Foster City, CA - Forty Seven was a clinical-stage immuno-oncology company that was developing therapies targeting cancer immune evasion pathways and specific cell targeting approaches based on technology licensed from Stanford University. Forty Seven’s lead program was magrolimab, a first-in-class monoclonal antibody against the CD47 receptor, a “don’t eat me” signal that cancer cells commandeer to avoid being ingested by macrophages.

Gilead Sciences acquired Forty Seven in April 2020 and continues to develop magrolimab spanning ten potential indications including ongoing trials in solid tumors and two pivotal trials: ENHANCE-2 study in AML with TP53 mutations (NCT04778397) and ENHANCE-3 in first-line, unfit AML (NCT05079230).

Marseille, France - ImCheck Therapeutics is designing and developing a new generation of immunotherapeutic antibodies targeting butyrophilins, a novel super-family of immunomodulators.

ICT01 is a humanized, anti-BTN3A (also known as CD277) monoclonal antibody that selectively activates γ9δ2 T cells, which are part of the innate immune system that is responsible for immunosurveillance of malignancy and infections. A clinical trial (EVICTION) is currently enrolling a cohort expansion of ICT01 in combination with azacitidine and venetoclax in patients with acute myeloid leukemia (NCT04243499).

Palo Alto, CA - Immune-Onc is a clinical-stage cancer immunotherapy company dedicated to the discovery and development of novel myeloid checkpoint inhibitors for cancer patients.

IO-202 is a first-in-class monoclonal antibody that antagonizes LILRB4. IO-202 is in a Phase 1 expansion clinical trial in combination with azacitidine/venetoclax for the treatment of advanced monocytic AML and CMML (NCT0437243). In June 2023, the FDA granted Fast Track designation to IO-202 for the treatment of R/R CMML, which follows the R/R AML Fast Track designation received in February 2022.

Waltham, MA - Immunitas is committed to discovering and developing novel, differentiated therapeutics for patients with cancer using a discovery engine that combines deep expertise in single-cell genomics with customized machine learning approaches to elucidate immune cell populations that are key actors in immuno-oncology.

IMT-009 is a first-in-class NK and T cell modulator targeting CD161 that is being developed for the treatment of solid tumors and lymphomas and is in a Phase 1 clinical trial (NCT05565417).

San Diego, CA - Kura Oncology is a clinical-stage biopharmaceutical company committed to realizing the promise of precision medicines for the treatment of cancer with a pipeline that consists of small molecule drug candidates that target cancer signaling pathways.

Ziftomenib (KO-539) is selective small molecule inhibitor of menin. Ziftomenib is currently in a Phase 2 registration-directed clinical trial in patients with NPM1-mutant relapsed or refractory AML (NCT04067336). 

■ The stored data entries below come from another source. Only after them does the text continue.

(** X15. Every token of the normaliser of part_001 is a non-empty sequence
    of words free of white space, separated by single U+0020 and with no
    white space at either end; it contains no comma and no asterisk. *)
Theorem part001_token_shape :
  forall (toLowerCase : jsstring -> jsstring) (ingredients : list jsstring)
         (tok : jsstring),
    In tok (Part001.extractIngredientNames toLowerCase ingredients) ->
    tok <> []
    /\ singleSpaced tok = true
    /\ ~ In 44%N tok
    /\ ~ In 42%N tok.
Proof.
  intros lower lines tok H.
  unfold Part001.extractIngredientNames, Part001Normalizer.extractIngredientNames in H.
  apply filter_In in H. destruct H as [H Hne].
  apply in_map_iff in H. destruct H as (line & <- & _).
  split; [now destruct (Part001Normalizer.cleanIngredient lower line)|].
  split; [apply collapse_trimmed|].
  assert (Hchars : forall c,
             In c (Part001Normalizer.cleanIngredient lower line) ->
             c = space
             \/ In c (Part001Normalizer.stripStars
                        (Part001Normalizer.stripUnits
                           (Part001Normalizer.stripQuantities
                              (Part001Normalizer.mainClause lower line))))).
  { intros c Hc. apply replace_go_In in Hc. destruct Hc as [[<-|[]]|Hc]; [now left|].
    right. now apply trim_In in Hc. }
  split; intros Hc; apply Hchars in Hc; destruct Hc as [Hc|Hc]; try discriminate.
  - apply NormalizerFacts.stripStars_In, replace_go_In in Hc.
    destruct Hc as [[Hc|[]]|Hc]; [discriminate|].
    unfold Part001Normalizer.stripQuantities in Hc.
    rewrite replace_class_filter in Hc. apply filter_In in Hc. destruct Hc as [Hc _].
    now apply before_comma_clean in Hc.
  - unfold Part001Normalizer.stripStars in Hc.
    rewrite replace_class_filter in Hc. apply filter_In in Hc. destruct Hc as [_ Hc].
    discriminate.
Qed.

Lemma part001_token_shape_witness :
  In (str "o ive oi")
     (Part001.extractIngredientNames asciiLower [str "  2 tbsp  Olive   Oil* , cold"])
  /\ singleSpaced (str "o ive oi") = true.
Proof.
  assert (H : In (str "o ive oi")
                 (Part001.extractIngredientNames asciiLower
                    [str "  2 tbsp  Olive   Oil* , cold"])).
  { vm_compute. left. reflexivity. }
  split; [exact H|].
  exact (proj1 (proj2 (part001_token_shape asciiLower _ _ H))).
Defined.

(** X16. Every token of the normaliser of part_000 is non-empty, has no
    white space at either end and contains no comma; trimming it again
    changes nothing. *)
Theorem part000_token_shape :
  forall (toLowerCase : jsstring -> jsstring) (ingredients : list jsstring)
         (tok : jsstring),
    In tok (Part000.extractIngredientNames toLowerCase ingredients) ->
    tok <> []
    /\ startsClean tok = true /\ endsClean tok = true
    /\ trim tok = tok
    /\ ~ In 44%N tok.
Proof.
  intros lower lines tok H.
  unfold Part000.extractIngredientNames, Part000Normalizer.extractIngredientNames in H.
  apply filter_In in H. destruct H as [H Hne].
  apply in_map_iff in H. destruct H as (line & <- & _).
  unfold Part000Normalizer.cleanIngredient in *.
  destruct (trim_clean
              (before_comma
                 (replace_all Part000Normalizer.parenthetical []
                    (replace_anchored Part000Normalizer.quantity_unit_prefix []
                       (lower line))))) as [Hs He].
  split; [now destruct (trim _)|].
  split; [exact Hs|]. split; [exact He|]. split; [now apply trim_fixed|].
  intros Hc. apply trim_In in Hc. now apply before_comma_clean in Hc.
Qed.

Watertown, MA - Kymera Therapeutics is a clinical-stage biopharmaceutical company founded with the mission to discover, develop, and commercialize transformative therapies while leading the evolution of targeted protein degradation, a transformative new approach to address previously intractable disease targets.

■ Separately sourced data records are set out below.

(** With the gold loss among the label losses, at most one label loss is
    at most the gold loss exactly when every other one is strictly
    larger. *)
Lemma le_count_gold row g j lj :
  row !! j = Some lj → (lj <= g)%Q →
  le_count row g ≤ 1 ↔ ∀ i l, i ≠ j → row !! i = Some l → (g < l)%Q.
Proof.
  intros Hj Hle.
  rewrite <- (take_drop_middle row j lj Hj) at 1.
  rewrite le_count_app.
  change (lj :: drop (S j) row) with ([lj] ++ drop (S j) row).
  rewrite le_count_app.
  assert (le_count [lj] g = 1) as ->.
  { unfold le_count. rewrite filter_cons, decide_True; [done|by apply Qleb_le]. }
  split.
  - intros Hcount i l Hne Hi.
    assert (H1 : le_count (take j row) g = 0) by lia.
    assert (H2 : le_count (drop (S j) row) g = 0) by lia.
    destruct (decide (i < j)) as [Hlt|Hge].
    + eapply le_count_zero; [exact H1|].
      apply list_elem_of_lookup. exists i. by rewrite lookup_take_lt.
    + eapply le_count_zero; [exact H2|].
      apply list_elem_of_lookup. exists (i - S j).
      rewrite lookup_drop. by replace (S j + (i - S j)) with i by lia.
  - intros H.
    assert (H1 : le_count (take j row) g = 0).
    { apply le_count_zero. intros l (i & Hi)%list_elem_of_lookup.
      apply lookup_take_Some in Hi as [Hi Hlt]. apply (H i); [lia|done]. }
    assert (H2 : le_count (drop (S j) row) g = 0).
    { apply le_count_zero. intros l (i & Hi)%list_elem_of_lookup.
      rewrite lookup_drop in Hi. apply (H (S j + i)); [lia|done]. }
    lia.
Qed.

KT-333 is STAT3 protein degrader. KT-333 is in a Phase 1 clinical trial currently enrolling NHL patients (NCT05225584).

KT-413 is a dual protein degrader of IRAK4 and IMiD substrates. KT-413 is in a Phase 1 clinical trial currently enrolling DLBCL patients (NCT05233033).

Krakow, Poland - Ryvu Therapeutics is a clinical-stage drug discovery and development company focusing on novel small molecule therapies that address emerging targets in oncology using a proprietary discovery engine platform.

RVU120 is a highly selective first-in-class CDK8/CDK19 small molecule inhibitor. RVU120 is currently in a Phase I clinical trial in patients with acute myeloid leukemia or high-risk myelodysplastic syndrome (NCT04021368), enrolling in the US and Poland.